Exercise
What lines of the data include the string "intros"? Copy them all.

Records from a data source
(* ===== verification/TendermintFacts.v ===== *)
(** * Properties of the Tendermint backend

    Counting votes, what backs a committed block, that a replica never votes
    twice in a phase, agreement of quorums of a round, and the two ways in which
    a single validator gets around them. *)

From stdpp Require Import base gmap strings list pretty.
From Stdlib Require Import ZArith Lia.
From S2P Require Import Prelude GoStd Identity ThreadStore ConsensusStore Chain Instances Tendermint.

Local Open Scope string_scope.
Local Open Scope Z_scope.
Local Open Scope go_scope.
Import Identity ThreadStore ConsensusStore Chain Tendermint.

(** ** Counting *)

(** The votes for a hash. *)
Definition votes_for (h : string) (l : list Vote) : list Vote := filter (fun v => v_BlockHash v = h) l.

Lemma count_votes_spec l h :
  count_votes l !! h = (if decide (votes_for h l = []) then None else Some (llen (votes_for h l))).
Proof.
  unfold count_votes, votes_for, llen. induction l as [|v l IH] using rev_ind; [done|].
  rewrite foldl_app. simpl. rewrite filter_app. simpl.
  destruct (decide (v_BlockHash v = h)) as [<-|Hne].
  - rewrite lookup_insert_eq, IH, filter_cons_True, filter_nil by done.
    rewrite length_app. simpl.
    destruct (decide ((_ ++ _)%list = [])) as [E|_]; [by apply app_nil in E as [_ ?]|].
    destruct (decide (filter _ l = [])) as [->|]; simpl; f_equal; lia.
  - rewrite lookup_insert_ne by done. rewrite filter_cons_False, filter_nil, app_nil_r by done. exact IH.
Qed.

Section Majority.
Context (range : gmap string Z -> list (string * Z)).
Hypothesis Hrange : forall m, range m ≡ₚ map_to_list m.

Lemma range_counts l h n : (h, n) ∈ range (count_votes l) -> n = llen (votes_for h l) /\ 0 < n.
Proof.
  rewrite Hrange, elem_of_map_to_list, count_votes_spec. case_decide as E; [done|].
  intros [= <-]. split; [done|]. unfold llen. destruct (votes_for h l); [done|]. simpl. lia.
Qed.

(** The scan keeps an element of the list or the initial pair, of largest
    count. *)
Lemma scan_max (l : list (string * Z)) (b : string * Z) :
  let r := foldl (fun best p => if snd best <? snd p then p else best) b l in
  (r = b \/ r ∈ l) /\ snd b <= snd r /\ forall p, p ∈ l -> snd p <= snd r.
Proof.
  revert b. induction l as [|p l IH]; intros b; simpl.
  - split; [by left|]. split; [lia|]. intros q Hq. by apply not_elem_of_nil in Hq.
  - specialize (IH (if snd b <? snd p then p else b)). simpl in IH.
    destruct IH as (Hr & Hb & Hl). destruct (Z.ltb_spec (snd b) (snd p)) as [Hlt|Hge].
    + split; [destruct Hr as [->|Hr]; right; [left|by right]|]. split; [lia|].
      intros q [->|Hq]%elem_of_cons; [done|auto].
    + split; [destruct Hr as [->|Hr]; [by left|right; by right]|]. split; [lia|].
      intros q [->|Hq]%elem_of_cons; [lia|auto].
Qed.

Lemma majority_count l h n : majority range l = (h, n) -> n <= llen (votes_for h l).
Proof.
  unfold majority. intros E. destruct (scan_max (range (count_votes l)) ("", 0)) as ([Hr|Hr] & _).
  - rewrite E in Hr. injection Hr as -> ->. unfold llen. lia.
  - rewrite E in Hr. apply range_counts in Hr as [-> _]. lia.
Qed.

Lemma majority_max l h n h' : majority range l = (h, n) -> llen (votes_for h' l) <= n.
Proof.
  unfold majority. intros E.
  destruct (scan_max (range (count_votes l)) ("", 0)) as (_ & H0 & Hl). rewrite E in *. simpl in *.
  pose proof (count_votes_spec l h') as Hc. case_decide as Hd; [rewrite Hd; unfold llen; simpl; lia|].
  apply elem_of_map_to_list in Hc. rewrite <- Hrange in Hc. exact (Hl _ Hc).
Qed.
End Majority.

(** ** Steps *)

(** The votes a replica handed to the broadcast. *)
Definition sent_votes (e : TendermintBackend) : list Vote :=
  omap (fun m => match m with MsgVote v => Some v | _ => None end) (sent e).

(** What the invariants below depend on. *)
Definition view (e : TendermintBackend) :=
  (votes (cdb e), (thread e, id e, key e), cs e, proposal e, inboundCh e, futureVotes e,
   sent_votes e, commits e).

(** [framed m]: [m] changes nothing of the view, whatever fails. *)
Definition framed {A} (m : M TendermintBackend A) : Prop :=
  forall w, view (db (snd (m w))) = view (db w).

Lemma framed_preserves {A} (I : TendermintBackend -> Prop) (m : M TendermintBackend A) :
  framed m -> (forall e e', view e' = view e -> I e -> I e') -> preserves I m.
Proof. intros Hm HI w Hw. eapply HI; [apply Hm|done]. Qed.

Exercise answer
  intros [= <-]. split; [done|]. unfold llen. destruct (votes_for h l); [done|]. simpl. lia.
  revert b. induction l as [|p l IH]; intros b; simpl.
  - split; [by left|]. split; [lia|]. intros q Hq. by apply not_elem_of_nil in Hq.
      intros q [->|Hq]%elem_of_cons; [done|auto].
      intros q [->|Hq]%elem_of_cons; [lia|auto].
  unfold majority. intros E. destruct (scan_max (range (count_votes l)) ("", 0)) as ([Hr|Hr] & _).
  unfold majority. intros E.
Proof. intros Hm HI w Hw. eapply HI; [apply Hm|done]. Qed.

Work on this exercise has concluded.